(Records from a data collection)
-=-=-=-=-

(** ** Directory streams *)

(** From the library's state [w], [dir] gives the entries [es] and then a null
    pointer; [er] is what that last call does to [errno]. *)
Inductive stream {W} (K : ∀ c, W → answer c * W) (dir : Z) : W → list RawDirEntry → option Z → W → Prop :=
| stream_null w : a_ret (K (c_readdir dir) w).1 = 0 →
    stream K dir w [] (a_errno (K (c_readdir dir) w).1) (K (c_readdir dir) w).2
| stream_entry w es er w' :
    a_ret (K (c_readdir dir) w).1 ≠ 0 →
    stream K dir (K (c_readdir dir) w).2 es er w' →
    let d := a_out (K (c_readdir dir) w).1 in
    stream K dir w
      ({| rde_name := CStr_from_ptr (d_name d); rde_ino := d_ino d; rde_dtype := d_type d |} :: es) er w'.

Lemma entries_stream {W} (K : ∀ c, W → answer c * W) dir w es er w' fuel e :
  stream K dir w es er w' → (length es < fuel)%nat →
  ∃ e', frun K (entries fuel dir e) w = Some (es, e', w') ∧ (∀ n, er = Some n → e' = n).
Proof.
  intros Hs. revert fuel e. induction Hs as [w Hret|w es er w' Hret Hs IH d0]; intros [|fuel] e; try subst d0; cbn [length]; try lia;
    intros Hf; cbn [entries]; unfold next_entry; rewrite !frun_fm_bind; cbn.
  - destruct (K (c_readdir dir) w) as [[ret err d] w1]. cbn in *. subst ret. cbn.
    eexists. split; [done|]. by intros n ->.
  - destruct (K (c_readdir dir) w) as [[ret err d] w1]. cbn in *. destruct (Z.eqb_spec ret 0) as [|_]; [done|].
    destruct (IH fuel (default e err)) as (e' & E & He); [lia|]. rewrite frun_fm_bind, E. by exists e'.
Qed.

(** A directory that cannot be read to its end looks like one that ends
    there.  [readdir] returns a null pointer at the end of the stream and also
    when it fails, when it sets [errno] as well; [next_entry] gives [None] for
    both, so the listing succeeds with the entries so far, whatever [errno]
    the last call left. *)
Theorem read_error_ends_listing `{DevT} {W : Type} (K : ∀ c, W → answer c * W) (dir_fuel : nat)
    (fd e : Z) (w : W) (es : list RawDirEntry) (er : option Z) (w' : W)
    (Hopen : a_ret (K (c_fdopendir fd) w).1 ≠ 0)
    (Hstream : stream K (a_ret (K (c_fdopendir fd) w).1) (K (c_fdopendir fd) w).2 es er w')
    (Hfuel : (length es < dir_fuel)%nat) :
  ∃ e' w'', frun K (wrapper dir_fuel (ReadDir fd) e) w = Some (Ok es, e', w'').
Proof.
  cbn [wrapper]. unfold read_stream, DirStream_from_fd. rewrite !frun_fm_bind. cbn.
  destruct (K (c_fdopendir fd) w) as [[dir err []] w1]. cbn in *.
  rewrite (proj2 (Z.eqb_neq dir 0) Hopen). cbn. rewrite frun_fm_bind.
  destruct (entries_stream K dir w1 es er w' dir_fuel (default e err) Hstream Hfuel) as (e' & E & _).
  rewrite E. cbn. destruct (K (c_closedir dir) w') as [[ret' err' []] w2]. cbn. by eexists _, _.
Qed.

-=-=-=-=-

* [To do]:
Return the lines above precisely as they appear, beginning at the first line and ending at the line with "both, so the", and nothing after it.

* [Solution]:
(** ** Directory streams *)

(** From the library's state [w], [dir] gives the entries [es] and then a null
    pointer; [er] is what that last call does to [errno]. *)
Inductive stream {W} (K : ∀ c, W → answer c * W) (dir : Z) : W → list RawDirEntry → option Z → W → Prop :=
| stream_null w : a_ret (K (c_readdir dir) w).1 = 0 →
    stream K dir w [] (a_errno (K (c_readdir dir) w).1) (K (c_readdir dir) w).2
| stream_entry w es er w' :
    a_ret (K (c_readdir dir) w).1 ≠ 0 →
    stream K dir (K (c_readdir dir) w).2 es er w' →
    let d := a_out (K (c_readdir dir) w).1 in
    stream K dir w
      ({| rde_name := CStr_from_ptr (d_name d); rde_ino := d_ino d; rde_dtype := d_type d |} :: es) er w'.

Lemma entries_stream {W} (K : ∀ c, W → answer c * W) dir w es er w' fuel e :
  stream K dir w es er w' → (length es < fuel)%nat →
  ∃ e', frun K (entries fuel dir e) w = Some (es, e', w') ∧ (∀ n, er = Some n → e' = n).
Proof.
  intros Hs. revert fuel e. induction Hs as [w Hret|w es er w' Hret Hs IH d0]; intros [|fuel] e; try subst d0; cbn [length]; try lia;
    intros Hf; cbn [entries]; unfold next_entry; rewrite !frun_fm_bind; cbn.
  - destruct (K (c_readdir dir) w) as [[ret err d] w1]. cbn in *. subst ret. cbn.
    eexists. split; [done|]. by intros n ->.
  - destruct (K (c_readdir dir) w) as [[ret err d] w1]. cbn in *. destruct (Z.eqb_spec ret 0) as [|_]; [done|].
    destruct (IH fuel (default e err)) as (e' & E & He); [lia|]. rewrite frun_fm_bind, E. by exists e'.
Qed.

(** A directory that cannot be read to its end looks like one that ends
    there.  [readdir] returns a null pointer at the end of the stream and also
    when it fails, when it sets [errno] as well; [next_entry] gives [None] for
    both, so the listing succeeds with the entries so far, whatever [errno]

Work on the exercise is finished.